Charleston attorney Mullins McLeod becomes first Democrat to join the race for governor
Mullins McLeod is a personal injury attorney based in Charleston. He ran for governor in 2010 as a Democrat but dropped out of the race months before his party's primary election day.
He said he is joining the race now because he thinks there is a job that needs to be done in Columbia.
"That job is curing a cancer that has infiltrated our state government over the last 25 years," McLeod said in his campaign video. "The name of that cancer is corruption."
McLeod said the Columbia establishment sells out South Carolinians to benefit their "large, corporate, for-profit friends." He said the establishment has promised and failed to take a tax burden off the backs of South Carolinians every election cycle.
"In the real world where I live in, that's called fraud," McLeod said. "In Columbia, that's just business as usual."

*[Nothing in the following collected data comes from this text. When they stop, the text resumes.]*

Definition isNullText (s : string) : bool :=
  JsString.isEmpty s || String.eqb s "~" || String.eqb s "null"
  || String.eqb s "Null" || String.eqb s "NULL".

(** A scalar that is not a sequence. *)
Definition scalar (s : string) : JsValue :=
  if isNullText s then JNull
  else if String.eqb s "true" || String.eqb s "True" || String.eqb s "TRUE" then JBool true
  else if String.eqb s "false" || String.eqb s "False" || String.eqb s "FALSE" then JBool false
  else if isQuoted JsString.DQ s || isQuoted "'" s then JStr (unquote s)
  else if isInteger s then
    match JsString.number_of_digits s with Some n => JNum n | None => JStr s end
  else if JsString.startsWith "-" s && isInteger (JsString.sliceFrom 1 s) then
    match JsString.number_of_digits (JsString.sliceFrom 1 s) with
    | Some n => JNum (- n)
    | None => JStr s
    end
  else match timestamp s with
       | Some t => JDate t
       | None => JStr s
       end.

(** The value after [key:]. *)
Definition value (s : string) : JsValue :=
  if JsString.startsWith "[" s && JsString.endsWith "]" s then
    let inner := JsString.trim (unquote s) in
    if JsString.isEmpty inner then JArr []
    else JArr (map (fun item => scalar (JsString.trim item)) (JsString.split "," inner))
  else scalar s.

(** Splits a line at its first colon that is followed by a space or ends
    the line. *)
Fixpoint keyValue (key_rev : string) (s : string) : option (string * string) :=
  match s with
  | EmptyString => None
  | String ":" EmptyString => Some (JsString.rev key_rev, EmptyString)
  | String ":" (String " " r) => Some (JsString.rev key_rev, r)
  | String c r => keyValue (String c key_rev) r
  end.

He called on voters to choose a governor who is a "servant leader" and will act in their best interest at all times. He said he is the only person running for governor who is not a politician and has experience fighting corruption in the courtroom.
"We know the cure. It's servant leadership," McLeod said. "It's time that we the people kick corruption's teeth in at the statehouse."
Another Democrat, State Rep. Jermaine Johnson (D-Richland), previously said he is working with an exploratory committee and is considering joining the race.
More: Rep. Nancy Mace enters race for governor: 'I went from making waffles to making history'
The Republican primary is packed with five candidates: Lt. Gov. Pamela Evette, Attorney General Alan Wilson, U.S. Reps. Nancy Mace (1st District), and Ralph Norman (5th District), and State Sen. Josh Kimbrell (R-Spartanburg).